== Segment start ==
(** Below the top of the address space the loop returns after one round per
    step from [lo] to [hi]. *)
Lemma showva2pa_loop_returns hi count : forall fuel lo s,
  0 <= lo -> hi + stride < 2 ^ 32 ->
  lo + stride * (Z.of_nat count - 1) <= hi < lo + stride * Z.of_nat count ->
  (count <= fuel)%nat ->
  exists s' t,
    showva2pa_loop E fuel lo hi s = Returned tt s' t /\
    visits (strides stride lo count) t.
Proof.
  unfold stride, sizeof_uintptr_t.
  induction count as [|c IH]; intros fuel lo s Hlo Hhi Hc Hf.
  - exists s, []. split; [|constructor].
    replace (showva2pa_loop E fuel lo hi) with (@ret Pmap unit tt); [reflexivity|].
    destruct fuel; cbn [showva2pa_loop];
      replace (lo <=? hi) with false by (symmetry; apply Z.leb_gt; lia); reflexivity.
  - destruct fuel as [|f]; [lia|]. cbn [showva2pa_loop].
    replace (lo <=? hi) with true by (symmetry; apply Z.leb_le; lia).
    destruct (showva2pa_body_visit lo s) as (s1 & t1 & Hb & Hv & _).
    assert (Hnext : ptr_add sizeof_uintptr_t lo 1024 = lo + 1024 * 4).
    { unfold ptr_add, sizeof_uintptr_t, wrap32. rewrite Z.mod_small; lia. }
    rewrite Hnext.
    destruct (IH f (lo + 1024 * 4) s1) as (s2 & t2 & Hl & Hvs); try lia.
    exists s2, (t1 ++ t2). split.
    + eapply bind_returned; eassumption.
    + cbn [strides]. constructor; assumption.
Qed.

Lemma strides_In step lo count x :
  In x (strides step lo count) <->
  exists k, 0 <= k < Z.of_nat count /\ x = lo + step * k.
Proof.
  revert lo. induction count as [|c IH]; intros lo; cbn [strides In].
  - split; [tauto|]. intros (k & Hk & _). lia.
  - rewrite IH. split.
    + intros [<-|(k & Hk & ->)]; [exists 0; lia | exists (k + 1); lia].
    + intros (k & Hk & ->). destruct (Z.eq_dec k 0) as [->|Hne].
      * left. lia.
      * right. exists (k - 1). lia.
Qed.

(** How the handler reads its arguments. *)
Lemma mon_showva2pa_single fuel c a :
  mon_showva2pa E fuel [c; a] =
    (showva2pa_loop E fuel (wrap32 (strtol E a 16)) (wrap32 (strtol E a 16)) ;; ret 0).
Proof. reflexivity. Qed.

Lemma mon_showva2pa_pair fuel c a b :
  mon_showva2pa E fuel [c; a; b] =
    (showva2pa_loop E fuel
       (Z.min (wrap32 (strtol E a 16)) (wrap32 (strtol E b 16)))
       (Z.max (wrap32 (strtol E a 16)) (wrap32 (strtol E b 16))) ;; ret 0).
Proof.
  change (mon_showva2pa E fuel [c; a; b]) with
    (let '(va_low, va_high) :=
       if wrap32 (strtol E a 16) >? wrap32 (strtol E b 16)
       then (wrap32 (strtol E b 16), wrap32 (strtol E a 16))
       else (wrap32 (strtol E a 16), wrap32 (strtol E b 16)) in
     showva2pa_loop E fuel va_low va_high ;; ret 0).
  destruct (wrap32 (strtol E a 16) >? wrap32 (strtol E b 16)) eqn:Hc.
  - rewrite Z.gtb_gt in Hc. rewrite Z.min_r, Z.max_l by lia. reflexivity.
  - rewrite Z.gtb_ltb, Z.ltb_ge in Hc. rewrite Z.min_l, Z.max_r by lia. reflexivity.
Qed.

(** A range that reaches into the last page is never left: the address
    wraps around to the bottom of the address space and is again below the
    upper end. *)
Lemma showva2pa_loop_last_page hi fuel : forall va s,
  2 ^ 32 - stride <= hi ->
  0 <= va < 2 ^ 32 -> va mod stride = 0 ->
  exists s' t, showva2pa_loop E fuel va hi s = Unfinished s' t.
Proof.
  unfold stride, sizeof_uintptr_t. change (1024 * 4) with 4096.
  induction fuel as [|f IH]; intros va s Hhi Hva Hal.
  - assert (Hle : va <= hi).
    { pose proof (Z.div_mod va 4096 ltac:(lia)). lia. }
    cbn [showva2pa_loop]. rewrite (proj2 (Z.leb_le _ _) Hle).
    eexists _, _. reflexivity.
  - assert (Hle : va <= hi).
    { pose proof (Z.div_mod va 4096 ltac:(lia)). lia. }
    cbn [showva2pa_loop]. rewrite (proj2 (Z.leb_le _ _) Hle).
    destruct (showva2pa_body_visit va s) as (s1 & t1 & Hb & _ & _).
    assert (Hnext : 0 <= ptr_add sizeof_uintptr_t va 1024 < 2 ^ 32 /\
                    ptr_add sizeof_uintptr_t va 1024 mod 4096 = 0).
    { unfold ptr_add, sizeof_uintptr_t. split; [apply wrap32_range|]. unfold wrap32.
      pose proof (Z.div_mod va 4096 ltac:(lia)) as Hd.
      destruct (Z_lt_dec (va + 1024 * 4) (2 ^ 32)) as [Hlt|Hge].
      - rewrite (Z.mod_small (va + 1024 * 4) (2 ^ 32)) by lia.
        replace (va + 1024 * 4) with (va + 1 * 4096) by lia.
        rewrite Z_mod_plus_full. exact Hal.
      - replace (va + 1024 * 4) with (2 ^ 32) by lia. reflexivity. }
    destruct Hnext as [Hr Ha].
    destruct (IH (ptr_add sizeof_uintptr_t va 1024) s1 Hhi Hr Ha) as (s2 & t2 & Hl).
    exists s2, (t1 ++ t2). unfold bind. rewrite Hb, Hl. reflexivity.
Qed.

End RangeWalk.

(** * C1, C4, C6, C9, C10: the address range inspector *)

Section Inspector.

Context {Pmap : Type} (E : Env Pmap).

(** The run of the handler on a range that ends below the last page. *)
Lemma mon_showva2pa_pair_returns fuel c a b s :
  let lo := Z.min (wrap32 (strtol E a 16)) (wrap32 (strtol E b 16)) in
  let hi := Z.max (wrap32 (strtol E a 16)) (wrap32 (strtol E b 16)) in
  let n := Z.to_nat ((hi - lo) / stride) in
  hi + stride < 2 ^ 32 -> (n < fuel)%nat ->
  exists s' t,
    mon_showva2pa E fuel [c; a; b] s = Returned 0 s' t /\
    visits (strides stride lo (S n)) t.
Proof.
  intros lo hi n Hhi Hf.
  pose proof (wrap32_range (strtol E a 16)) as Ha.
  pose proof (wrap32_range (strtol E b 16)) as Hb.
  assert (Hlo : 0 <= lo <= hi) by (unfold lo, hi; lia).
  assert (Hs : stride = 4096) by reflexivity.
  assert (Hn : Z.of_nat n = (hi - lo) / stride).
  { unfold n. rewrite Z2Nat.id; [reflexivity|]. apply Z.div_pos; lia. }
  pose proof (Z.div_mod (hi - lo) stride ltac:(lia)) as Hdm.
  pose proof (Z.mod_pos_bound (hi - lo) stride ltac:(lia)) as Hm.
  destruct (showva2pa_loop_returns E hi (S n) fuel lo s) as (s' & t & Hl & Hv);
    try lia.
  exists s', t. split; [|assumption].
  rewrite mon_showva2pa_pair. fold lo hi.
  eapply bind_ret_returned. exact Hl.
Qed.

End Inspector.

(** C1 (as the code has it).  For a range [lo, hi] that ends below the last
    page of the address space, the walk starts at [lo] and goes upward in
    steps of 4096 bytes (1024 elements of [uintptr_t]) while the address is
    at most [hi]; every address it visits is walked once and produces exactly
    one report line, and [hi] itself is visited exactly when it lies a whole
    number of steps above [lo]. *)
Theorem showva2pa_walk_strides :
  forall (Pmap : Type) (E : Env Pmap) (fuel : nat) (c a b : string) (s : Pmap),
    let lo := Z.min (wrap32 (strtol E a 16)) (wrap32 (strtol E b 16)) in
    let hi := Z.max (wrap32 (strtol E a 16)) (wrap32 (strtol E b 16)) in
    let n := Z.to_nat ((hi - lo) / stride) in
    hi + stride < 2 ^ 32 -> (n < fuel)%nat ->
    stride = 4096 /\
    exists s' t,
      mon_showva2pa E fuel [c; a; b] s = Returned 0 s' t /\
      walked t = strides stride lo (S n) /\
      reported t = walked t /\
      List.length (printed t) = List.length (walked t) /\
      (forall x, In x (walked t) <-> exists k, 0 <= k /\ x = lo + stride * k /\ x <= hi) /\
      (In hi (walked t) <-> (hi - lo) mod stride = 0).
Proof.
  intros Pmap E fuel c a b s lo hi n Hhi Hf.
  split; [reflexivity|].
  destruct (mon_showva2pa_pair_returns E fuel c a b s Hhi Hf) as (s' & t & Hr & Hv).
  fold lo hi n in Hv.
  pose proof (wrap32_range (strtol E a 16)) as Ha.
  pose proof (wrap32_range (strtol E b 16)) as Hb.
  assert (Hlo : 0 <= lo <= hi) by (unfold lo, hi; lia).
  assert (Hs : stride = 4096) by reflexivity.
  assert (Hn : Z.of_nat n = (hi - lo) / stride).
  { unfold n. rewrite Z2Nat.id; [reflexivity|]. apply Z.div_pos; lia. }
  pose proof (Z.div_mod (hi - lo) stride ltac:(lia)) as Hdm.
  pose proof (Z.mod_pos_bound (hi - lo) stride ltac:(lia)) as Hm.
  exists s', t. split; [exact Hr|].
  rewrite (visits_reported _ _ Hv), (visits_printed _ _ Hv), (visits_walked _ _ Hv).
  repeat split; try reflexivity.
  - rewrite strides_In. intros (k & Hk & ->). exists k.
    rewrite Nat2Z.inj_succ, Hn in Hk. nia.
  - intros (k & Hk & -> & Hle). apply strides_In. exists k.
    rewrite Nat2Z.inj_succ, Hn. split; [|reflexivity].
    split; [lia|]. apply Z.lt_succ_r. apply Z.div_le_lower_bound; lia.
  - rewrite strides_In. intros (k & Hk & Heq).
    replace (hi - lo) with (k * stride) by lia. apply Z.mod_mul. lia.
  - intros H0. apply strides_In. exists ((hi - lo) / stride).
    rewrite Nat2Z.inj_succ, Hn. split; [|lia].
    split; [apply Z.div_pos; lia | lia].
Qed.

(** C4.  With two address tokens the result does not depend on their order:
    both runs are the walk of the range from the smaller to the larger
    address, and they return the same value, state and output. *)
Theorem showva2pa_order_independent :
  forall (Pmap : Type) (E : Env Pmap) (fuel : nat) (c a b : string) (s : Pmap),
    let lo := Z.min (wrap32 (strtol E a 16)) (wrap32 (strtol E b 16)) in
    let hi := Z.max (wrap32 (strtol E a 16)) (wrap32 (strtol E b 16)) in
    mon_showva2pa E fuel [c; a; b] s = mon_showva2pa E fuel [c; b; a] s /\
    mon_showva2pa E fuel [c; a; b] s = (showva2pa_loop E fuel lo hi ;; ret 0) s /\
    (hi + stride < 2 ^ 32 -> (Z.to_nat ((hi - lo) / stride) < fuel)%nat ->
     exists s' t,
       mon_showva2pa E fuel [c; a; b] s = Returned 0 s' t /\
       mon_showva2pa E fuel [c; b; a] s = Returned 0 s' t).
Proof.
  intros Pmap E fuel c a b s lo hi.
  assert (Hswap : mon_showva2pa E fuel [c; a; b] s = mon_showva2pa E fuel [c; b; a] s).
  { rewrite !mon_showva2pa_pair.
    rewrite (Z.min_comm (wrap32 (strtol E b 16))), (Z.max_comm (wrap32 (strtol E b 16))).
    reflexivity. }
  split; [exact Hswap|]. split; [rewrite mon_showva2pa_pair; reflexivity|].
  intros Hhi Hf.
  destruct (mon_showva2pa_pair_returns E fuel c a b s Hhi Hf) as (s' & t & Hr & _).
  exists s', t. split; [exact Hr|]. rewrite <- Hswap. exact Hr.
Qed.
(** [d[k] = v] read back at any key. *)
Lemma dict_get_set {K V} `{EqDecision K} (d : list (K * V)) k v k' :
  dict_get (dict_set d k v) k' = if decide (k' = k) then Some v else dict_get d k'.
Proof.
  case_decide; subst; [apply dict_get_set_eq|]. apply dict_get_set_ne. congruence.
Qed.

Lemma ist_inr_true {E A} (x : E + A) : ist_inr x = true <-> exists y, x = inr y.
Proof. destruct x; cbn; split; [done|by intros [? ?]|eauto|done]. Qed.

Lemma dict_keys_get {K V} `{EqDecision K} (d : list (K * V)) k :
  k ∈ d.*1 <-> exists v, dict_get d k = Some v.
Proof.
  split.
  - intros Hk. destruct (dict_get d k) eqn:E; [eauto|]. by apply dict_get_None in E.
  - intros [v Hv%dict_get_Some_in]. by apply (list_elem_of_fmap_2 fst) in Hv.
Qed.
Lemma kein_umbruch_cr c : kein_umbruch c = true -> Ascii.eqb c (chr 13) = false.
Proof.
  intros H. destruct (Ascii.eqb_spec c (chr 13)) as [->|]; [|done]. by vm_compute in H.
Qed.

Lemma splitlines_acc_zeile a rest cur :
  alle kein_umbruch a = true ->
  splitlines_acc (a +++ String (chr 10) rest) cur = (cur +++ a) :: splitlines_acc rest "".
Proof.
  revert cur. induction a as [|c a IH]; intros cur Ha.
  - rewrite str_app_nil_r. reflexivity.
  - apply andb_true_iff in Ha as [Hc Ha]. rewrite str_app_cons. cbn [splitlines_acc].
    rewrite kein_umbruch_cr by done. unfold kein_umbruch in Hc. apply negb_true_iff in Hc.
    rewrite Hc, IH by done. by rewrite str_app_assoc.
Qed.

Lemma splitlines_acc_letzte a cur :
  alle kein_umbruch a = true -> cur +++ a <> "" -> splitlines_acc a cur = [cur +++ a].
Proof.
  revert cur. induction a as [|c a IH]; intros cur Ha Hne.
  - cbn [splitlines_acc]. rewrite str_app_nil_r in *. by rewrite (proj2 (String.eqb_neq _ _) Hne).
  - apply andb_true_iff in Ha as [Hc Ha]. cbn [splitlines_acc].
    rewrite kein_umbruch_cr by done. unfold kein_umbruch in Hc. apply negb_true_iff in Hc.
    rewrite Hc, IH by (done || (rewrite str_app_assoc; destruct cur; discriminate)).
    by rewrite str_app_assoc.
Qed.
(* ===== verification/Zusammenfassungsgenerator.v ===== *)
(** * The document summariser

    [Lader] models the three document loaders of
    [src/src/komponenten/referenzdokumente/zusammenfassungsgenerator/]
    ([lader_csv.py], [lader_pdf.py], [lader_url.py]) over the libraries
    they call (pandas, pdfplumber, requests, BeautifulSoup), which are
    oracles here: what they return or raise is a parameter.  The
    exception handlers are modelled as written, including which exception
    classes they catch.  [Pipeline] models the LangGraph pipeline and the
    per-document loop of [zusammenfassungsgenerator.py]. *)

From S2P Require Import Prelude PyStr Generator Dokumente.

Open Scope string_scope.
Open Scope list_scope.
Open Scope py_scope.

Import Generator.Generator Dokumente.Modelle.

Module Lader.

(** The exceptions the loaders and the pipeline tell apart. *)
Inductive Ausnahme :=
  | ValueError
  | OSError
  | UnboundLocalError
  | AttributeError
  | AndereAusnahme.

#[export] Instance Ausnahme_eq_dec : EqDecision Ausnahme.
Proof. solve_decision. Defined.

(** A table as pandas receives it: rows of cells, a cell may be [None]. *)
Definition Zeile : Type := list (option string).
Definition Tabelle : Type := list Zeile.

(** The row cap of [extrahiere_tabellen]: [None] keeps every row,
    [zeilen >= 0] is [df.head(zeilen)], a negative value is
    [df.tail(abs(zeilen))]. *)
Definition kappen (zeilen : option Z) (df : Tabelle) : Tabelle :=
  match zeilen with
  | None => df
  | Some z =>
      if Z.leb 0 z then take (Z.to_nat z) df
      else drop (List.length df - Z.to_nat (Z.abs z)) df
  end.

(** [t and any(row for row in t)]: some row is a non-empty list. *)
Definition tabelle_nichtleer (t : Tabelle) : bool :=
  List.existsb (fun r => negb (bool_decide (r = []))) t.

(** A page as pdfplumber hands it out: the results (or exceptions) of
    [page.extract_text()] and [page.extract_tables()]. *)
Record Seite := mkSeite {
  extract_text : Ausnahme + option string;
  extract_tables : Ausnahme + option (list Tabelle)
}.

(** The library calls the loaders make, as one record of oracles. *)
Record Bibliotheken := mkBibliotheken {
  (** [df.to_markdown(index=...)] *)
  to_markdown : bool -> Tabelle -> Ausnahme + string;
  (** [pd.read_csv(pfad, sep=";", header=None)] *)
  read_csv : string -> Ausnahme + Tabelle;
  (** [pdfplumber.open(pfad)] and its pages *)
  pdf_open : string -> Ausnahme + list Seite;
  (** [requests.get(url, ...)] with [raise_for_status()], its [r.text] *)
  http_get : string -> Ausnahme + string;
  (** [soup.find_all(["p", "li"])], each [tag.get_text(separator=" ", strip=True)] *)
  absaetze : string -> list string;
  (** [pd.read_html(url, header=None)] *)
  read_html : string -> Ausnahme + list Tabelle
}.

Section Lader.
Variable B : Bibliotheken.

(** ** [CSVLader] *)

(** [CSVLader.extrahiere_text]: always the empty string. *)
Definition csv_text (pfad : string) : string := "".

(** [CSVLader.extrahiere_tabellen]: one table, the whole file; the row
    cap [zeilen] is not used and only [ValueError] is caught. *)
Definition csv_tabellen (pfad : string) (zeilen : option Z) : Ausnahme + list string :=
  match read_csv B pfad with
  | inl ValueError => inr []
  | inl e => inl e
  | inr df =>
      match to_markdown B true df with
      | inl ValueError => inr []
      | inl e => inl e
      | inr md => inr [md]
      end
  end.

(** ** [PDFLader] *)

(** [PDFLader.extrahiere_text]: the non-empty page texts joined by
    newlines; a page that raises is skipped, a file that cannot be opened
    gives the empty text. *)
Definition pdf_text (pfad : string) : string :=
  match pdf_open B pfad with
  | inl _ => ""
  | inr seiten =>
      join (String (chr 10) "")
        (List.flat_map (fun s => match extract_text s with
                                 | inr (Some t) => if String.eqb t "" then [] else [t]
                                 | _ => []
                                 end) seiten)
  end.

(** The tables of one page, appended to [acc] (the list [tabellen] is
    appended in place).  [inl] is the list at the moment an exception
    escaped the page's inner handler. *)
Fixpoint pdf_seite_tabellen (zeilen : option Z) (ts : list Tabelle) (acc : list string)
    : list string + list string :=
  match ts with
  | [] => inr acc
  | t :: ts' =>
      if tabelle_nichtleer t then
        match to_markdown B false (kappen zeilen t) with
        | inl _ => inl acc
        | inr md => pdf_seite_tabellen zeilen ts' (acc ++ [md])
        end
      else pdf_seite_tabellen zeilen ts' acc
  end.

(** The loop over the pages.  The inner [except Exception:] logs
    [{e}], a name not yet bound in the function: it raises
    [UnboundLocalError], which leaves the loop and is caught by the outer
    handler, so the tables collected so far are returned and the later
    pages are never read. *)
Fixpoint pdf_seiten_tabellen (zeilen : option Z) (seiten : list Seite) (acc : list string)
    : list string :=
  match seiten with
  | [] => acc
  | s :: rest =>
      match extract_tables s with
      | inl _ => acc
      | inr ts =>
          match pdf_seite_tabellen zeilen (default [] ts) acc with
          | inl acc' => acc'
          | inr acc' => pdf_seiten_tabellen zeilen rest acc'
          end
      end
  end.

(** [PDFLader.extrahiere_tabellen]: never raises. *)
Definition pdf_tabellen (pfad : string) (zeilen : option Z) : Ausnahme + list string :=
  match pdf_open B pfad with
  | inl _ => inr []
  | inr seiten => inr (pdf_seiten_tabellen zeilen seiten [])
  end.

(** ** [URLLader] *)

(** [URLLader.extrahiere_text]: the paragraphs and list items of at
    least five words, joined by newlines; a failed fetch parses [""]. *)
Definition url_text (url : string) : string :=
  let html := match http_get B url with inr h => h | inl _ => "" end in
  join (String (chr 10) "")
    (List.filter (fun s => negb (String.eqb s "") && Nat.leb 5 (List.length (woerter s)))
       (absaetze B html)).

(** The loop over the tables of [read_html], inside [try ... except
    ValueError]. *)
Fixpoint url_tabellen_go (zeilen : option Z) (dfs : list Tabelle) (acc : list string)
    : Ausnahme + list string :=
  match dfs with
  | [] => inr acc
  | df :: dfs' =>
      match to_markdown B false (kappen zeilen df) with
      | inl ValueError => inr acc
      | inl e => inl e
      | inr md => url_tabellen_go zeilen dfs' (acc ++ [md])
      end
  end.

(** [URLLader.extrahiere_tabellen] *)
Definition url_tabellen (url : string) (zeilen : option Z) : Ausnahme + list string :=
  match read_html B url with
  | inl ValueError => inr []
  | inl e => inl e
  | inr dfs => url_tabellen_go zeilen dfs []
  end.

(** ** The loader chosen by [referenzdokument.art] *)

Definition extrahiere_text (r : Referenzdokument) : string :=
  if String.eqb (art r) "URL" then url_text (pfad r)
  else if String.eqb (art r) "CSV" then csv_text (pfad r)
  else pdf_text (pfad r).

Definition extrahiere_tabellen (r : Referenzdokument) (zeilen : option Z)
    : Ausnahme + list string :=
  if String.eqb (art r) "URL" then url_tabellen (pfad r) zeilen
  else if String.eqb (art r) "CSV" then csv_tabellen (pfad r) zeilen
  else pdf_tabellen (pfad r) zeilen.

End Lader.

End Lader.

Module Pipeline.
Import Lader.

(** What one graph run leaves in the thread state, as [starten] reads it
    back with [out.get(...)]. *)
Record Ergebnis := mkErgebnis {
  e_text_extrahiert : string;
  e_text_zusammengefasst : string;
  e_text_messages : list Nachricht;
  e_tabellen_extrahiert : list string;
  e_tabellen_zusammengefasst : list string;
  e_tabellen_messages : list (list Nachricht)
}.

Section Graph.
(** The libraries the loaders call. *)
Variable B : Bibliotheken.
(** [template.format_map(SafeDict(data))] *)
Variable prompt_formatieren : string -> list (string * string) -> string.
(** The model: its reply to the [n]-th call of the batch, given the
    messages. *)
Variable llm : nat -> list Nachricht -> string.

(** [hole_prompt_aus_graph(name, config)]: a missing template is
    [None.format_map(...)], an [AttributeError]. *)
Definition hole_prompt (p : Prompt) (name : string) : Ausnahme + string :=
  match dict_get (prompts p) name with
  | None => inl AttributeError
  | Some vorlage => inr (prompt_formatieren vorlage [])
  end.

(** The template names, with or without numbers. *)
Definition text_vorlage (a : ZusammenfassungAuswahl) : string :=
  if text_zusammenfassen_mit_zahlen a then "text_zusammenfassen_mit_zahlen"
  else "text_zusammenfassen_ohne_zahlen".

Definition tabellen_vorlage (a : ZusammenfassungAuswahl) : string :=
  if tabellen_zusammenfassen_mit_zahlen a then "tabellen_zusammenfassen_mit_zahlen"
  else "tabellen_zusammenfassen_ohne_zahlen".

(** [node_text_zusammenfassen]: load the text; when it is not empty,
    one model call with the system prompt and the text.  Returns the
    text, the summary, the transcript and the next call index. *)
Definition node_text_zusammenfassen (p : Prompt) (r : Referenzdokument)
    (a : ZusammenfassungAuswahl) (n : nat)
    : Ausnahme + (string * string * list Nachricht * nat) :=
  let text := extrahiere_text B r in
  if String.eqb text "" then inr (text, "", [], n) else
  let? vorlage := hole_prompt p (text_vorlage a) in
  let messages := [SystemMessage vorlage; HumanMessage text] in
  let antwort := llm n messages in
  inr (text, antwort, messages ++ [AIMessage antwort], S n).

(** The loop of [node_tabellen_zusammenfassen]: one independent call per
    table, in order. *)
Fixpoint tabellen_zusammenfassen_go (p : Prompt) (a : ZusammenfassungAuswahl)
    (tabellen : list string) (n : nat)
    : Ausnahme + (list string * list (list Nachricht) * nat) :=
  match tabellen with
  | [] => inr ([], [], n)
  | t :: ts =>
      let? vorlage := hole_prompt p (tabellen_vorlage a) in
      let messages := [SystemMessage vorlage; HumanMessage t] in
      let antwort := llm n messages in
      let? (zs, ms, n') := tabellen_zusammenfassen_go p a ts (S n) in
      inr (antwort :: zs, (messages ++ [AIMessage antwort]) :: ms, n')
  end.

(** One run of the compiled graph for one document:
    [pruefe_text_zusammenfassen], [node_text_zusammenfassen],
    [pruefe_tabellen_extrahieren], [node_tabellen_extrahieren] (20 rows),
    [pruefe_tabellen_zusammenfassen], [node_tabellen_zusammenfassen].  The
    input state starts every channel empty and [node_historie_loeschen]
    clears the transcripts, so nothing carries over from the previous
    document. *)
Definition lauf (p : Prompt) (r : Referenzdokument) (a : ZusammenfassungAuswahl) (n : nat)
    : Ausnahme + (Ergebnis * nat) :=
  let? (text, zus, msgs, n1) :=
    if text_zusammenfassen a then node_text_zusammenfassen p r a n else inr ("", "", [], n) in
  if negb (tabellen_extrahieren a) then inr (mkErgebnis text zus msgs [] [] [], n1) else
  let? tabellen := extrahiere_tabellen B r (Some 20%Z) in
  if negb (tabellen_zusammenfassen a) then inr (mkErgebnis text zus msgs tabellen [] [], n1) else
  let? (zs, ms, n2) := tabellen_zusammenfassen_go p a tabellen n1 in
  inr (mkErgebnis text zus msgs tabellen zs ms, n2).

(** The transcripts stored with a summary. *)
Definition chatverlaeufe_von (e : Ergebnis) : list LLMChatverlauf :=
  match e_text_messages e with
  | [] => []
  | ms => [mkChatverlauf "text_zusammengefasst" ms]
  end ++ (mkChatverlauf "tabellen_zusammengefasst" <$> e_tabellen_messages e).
== Segment end ==
▶ EXERCISE DESCRIPTION
Say how many lines above include "Scope", please, and nothing else.

▶ ANSWER BOX
3